▸ WORK ORDER: An exact transcript of all the records is the expected answer.
(SOURCE MATERIAL)
Lemma show_post_typed i (p : post_draft) :
  show_post (i, draft_json p) = Run (draft_events i p) (Ok ()).
Proof. reflexivity. Qed.

Lemma for_each_show_post (f : nat → nat) (l : list post_draft) :
  for_each (imap (λ i x, (f i, x)) (draft_json <$> l)) show_post =
  Run (concat (imap (λ i p, draft_events (f i) p) l)) (Ok ()).
Proof.
  revert f. induction l as [|p l IH]; intros f; [done|].
  cbn [fmap list_fmap imap for_each concat].
  rewrite show_post_typed.
  change (for_each (imap ((λ i x, (f i, x)) ∘ S) (draft_json <$> l))
            show_post)
    with (for_each (imap (λ i x, ((f ∘ S) i, x)) (draft_json <$> l))
            show_post).
  rewrite (IH (f ∘ S)). reflexivity.
Qed.

Lemma generate_and_publish_typed w news g :
  parse_reply (llm_service w) = Ok (result_json g) →
  generate_and_publish w news =
  Run ([Print LGenerating; GenerateRequest news; Print LRule;
        Print (LSelected (JStr (gr_selected_news g)));
        Print (LSelectedUrl (JStr (gr_selected_news_url g)));
        Print (LReason (JStr (gr_reason g))); Print LRule]
       ++ draft_lines g
       ++ [Print LSending;
           PublishRequest (typed_record (clock_publish w) g)]
       ++ webhook_lines (webhook_service w))
      (Ok ()).
Proof.
  intros Hp. unfold generate_and_publish.
  rewrite generate_posts_run, Hp.
  pose proof (build_record_typed (clock_publish w) g) as Hb.
  cbn [mbind io_bind print emit eval trace outcome].
  change (get (result_json g) (py "selected_news") JNull)
    with (Ok (JStr (gr_selected_news g))).
  cbn [mbind io_bind print emit eval trace outcome].
  change (get (result_json g) (py "selected_news_url") JNull)
    with (Ok (JStr (gr_selected_news_url g))).
  cbn [mbind io_bind print emit eval trace outcome].
  change (get (result_json g) (py "reason") JNull)
    with (Ok (JStr (gr_reason g))).
  cbn [mbind io_bind print emit eval trace outcome].
  change (get (result_json g) (py "posts") (JArr []))
    with (Ok (JArr (draft_json <$> gr_posts g))).
  cbn [mbind io_bind print emit eval trace outcome].
  change (py_iter (JArr (draft_json <$> gr_posts g)))
    with (Ok (draft_json <$> gr_posts g)).
  cbn [mbind io_bind print emit eval trace outcome].
  unfold enumerate1. rewrite (for_each_show_post S).
  cbn [mbind io_bind print emit eval trace outcome].
  rewrite (send_to_spreadsheet_run _ (webhook_service w) _ _ Hb).
  cbn [mbind io_bind print emit eval trace outcome].
  unfold draft_lines, typed_record, webhook_lines.
  f_equal.
Qed.

End happy_path.

(** X12: when the fetch gives a non-empty list and the reply decodes to
    a result of the typed shape, [main] prints the selection, then for
    each draft its label, hook, text and the number of characters of the
    text, sends the record of the result to the webhook once, prints what
    the webhook answered, and returns normally. *)
Theorem main_complete_run
    (w : world) (tr : list event) (news : list news_item)
    (g : generation_result) :
  fetch_news (environ w) (main_run w) = Run tr (Ok news) →
  news ≠ [] →
  parse_reply (llm_service w) = Ok (result_json g) →
  main w =
    Run (upto_generation w tr news
         ++ [Print LRule;
             Print (LSelected (JStr (gr_selected_news g)));
             Print (LSelectedUrl (JStr (gr_selected_news_url g)));
             Print (LReason (JStr (gr_reason g))); Print LRule]
         ++ draft_lines g
         ++ [Print LSending;
             PublishRequest (typed_record (clock_publish w) g)]
         ++ webhook_lines (webhook_service w))
        (Ok ()).
Proof.
  intros Hf Hne Hp.
  rewrite (main_fetch_some _ _ _ Hf Hne).
  rewrite (generate_and_publish_typed _ _ _ Hp).
  cbn [trace outcome]. unfold upto_generation. f_equal.
  rewrite <- !app_assoc. simpl. by rewrite <- !app_assoc.
Qed.

Lemma main_complete_run_witness :
  outcome (main world_complete) = Ok () ∧
  last (trace (main world_complete)) =
    Some (Print (LSendError (RequestException (py "connection refused")))).
Proof.
  rewrite (main_complete_run world_complete
             (trace (fetch_news env_key (main_run world_complete)))
             news_one result_sample).
  - split; reflexivity.
  - vm_compute. reflexivity.
  - discriminate.
  - vm_compute. reflexivity.
Defined.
(End SOURCE MATERIAL)
▸ RESPONSE:
Lemma show_post_typed i (p : post_draft) :
  show_post (i, draft_json p) = Run (draft_events i p) (Ok ()).
Proof. reflexivity. Qed.

Lemma for_each_show_post (f : nat → nat) (l : list post_draft) :
  for_each (imap (λ i x, (f i, x)) (draft_json <$> l)) show_post =
  Run (concat (imap (λ i p, draft_events (f i) p) l)) (Ok ()).
Proof.
  revert f. induction l as [|p l IH]; intros f; [done|].
  cbn [fmap list_fmap imap for_each concat].
  rewrite show_post_typed.
  change (for_each (imap ((λ i x, (f i, x)) ∘ S) (draft_json <$> l))
            show_post)
    with (for_each (imap (λ i x, ((f ∘ S) i, x)) (draft_json <$> l))
            show_post).
  rewrite (IH (f ∘ S)). reflexivity.
Qed.

Lemma generate_and_publish_typed w news g :
  parse_reply (llm_service w) = Ok (result_json g) →
  generate_and_publish w news =
  Run ([Print LGenerating; GenerateRequest news; Print LRule;
        Print (LSelected (JStr (gr_selected_news g)));
        Print (LSelectedUrl (JStr (gr_selected_news_url g)));
        Print (LReason (JStr (gr_reason g))); Print LRule]
       ++ draft_lines g
       ++ [Print LSending;
           PublishRequest (typed_record (clock_publish w) g)]
       ++ webhook_lines (webhook_service w))
      (Ok ()).
Proof.
  intros Hp. unfold generate_and_publish.
  rewrite generate_posts_run, Hp.
  pose proof (build_record_typed (clock_publish w) g) as Hb.
  cbn [mbind io_bind print emit eval trace outcome].
  change (get (result_json g) (py "selected_news") JNull)
    with (Ok (JStr (gr_selected_news g))).
  cbn [mbind io_bind print emit eval trace outcome].
  change (get (result_json g) (py "selected_news_url") JNull)
    with (Ok (JStr (gr_selected_news_url g))).
  cbn [mbind io_bind print emit eval trace outcome].
  change (get (result_json g) (py "reason") JNull)
    with (Ok (JStr (gr_reason g))).
  cbn [mbind io_bind print emit eval trace outcome].
  change (get (result_json g) (py "posts") (JArr []))
    with (Ok (JArr (draft_json <$> gr_posts g))).
  cbn [mbind io_bind print emit eval trace outcome].
  change (py_iter (JArr (draft_json <$> gr_posts g)))
    with (Ok (draft_json <$> gr_posts g)).
  cbn [mbind io_bind print emit eval trace outcome].
  unfold enumerate1. rewrite (for_each_show_post S).
  cbn [mbind io_bind print emit eval trace outcome].
  rewrite (send_to_spreadsheet_run _ (webhook_service w) _ _ Hb).
  cbn [mbind io_bind print emit eval trace outcome].
  unfold draft_lines, typed_record, webhook_lines.
  f_equal.
Qed.

End happy_path.

(** X12: when the fetch gives a non-empty list and the reply decodes to
    a result of the typed shape, [main] prints the selection, then for
    each draft its label, hook, text and the number of characters of the
    text, sends the record of the result to the webhook once, prints what
    the webhook answered, and returns normally. *)
Theorem main_complete_run
    (w : world) (tr : list event) (news : list news_item)
    (g : generation_result) :
  fetch_news (environ w) (main_run w) = Run tr (Ok news) →
  news ≠ [] →
  parse_reply (llm_service w) = Ok (result_json g) →
  main w =
    Run (upto_generation w tr news
         ++ [Print LRule;
             Print (LSelected (JStr (gr_selected_news g)));
             Print (LSelectedUrl (JStr (gr_selected_news_url g)));
             Print (LReason (JStr (gr_reason g))); Print LRule]
         ++ draft_lines g
         ++ [Print LSending;
             PublishRequest (typed_record (clock_publish w) g)]
         ++ webhook_lines (webhook_service w))
        (Ok ()).
Proof.
  intros Hf Hne Hp.
  rewrite (main_fetch_some _ _ _ Hf Hne).
  rewrite (generate_and_publish_typed _ _ _ Hp).
  cbn [trace outcome]. unfold upto_generation. f_equal.
  rewrite <- !app_assoc. simpl. by rewrite <- !app_assoc.
Qed.

Lemma main_complete_run_witness :
  outcome (main world_complete) = Ok () ∧
  last (trace (main world_complete)) =
    Some (Print (LSendError (RequestException (py "connection refused")))).
Proof.
  rewrite (main_complete_run world_complete
             (trace (fetch_news env_key (main_run world_complete)))
             news_one result_sample).
  - split; reflexivity.
  - vm_compute. reflexivity.
  - discriminate.
  - vm_compute. reflexivity.
Defined.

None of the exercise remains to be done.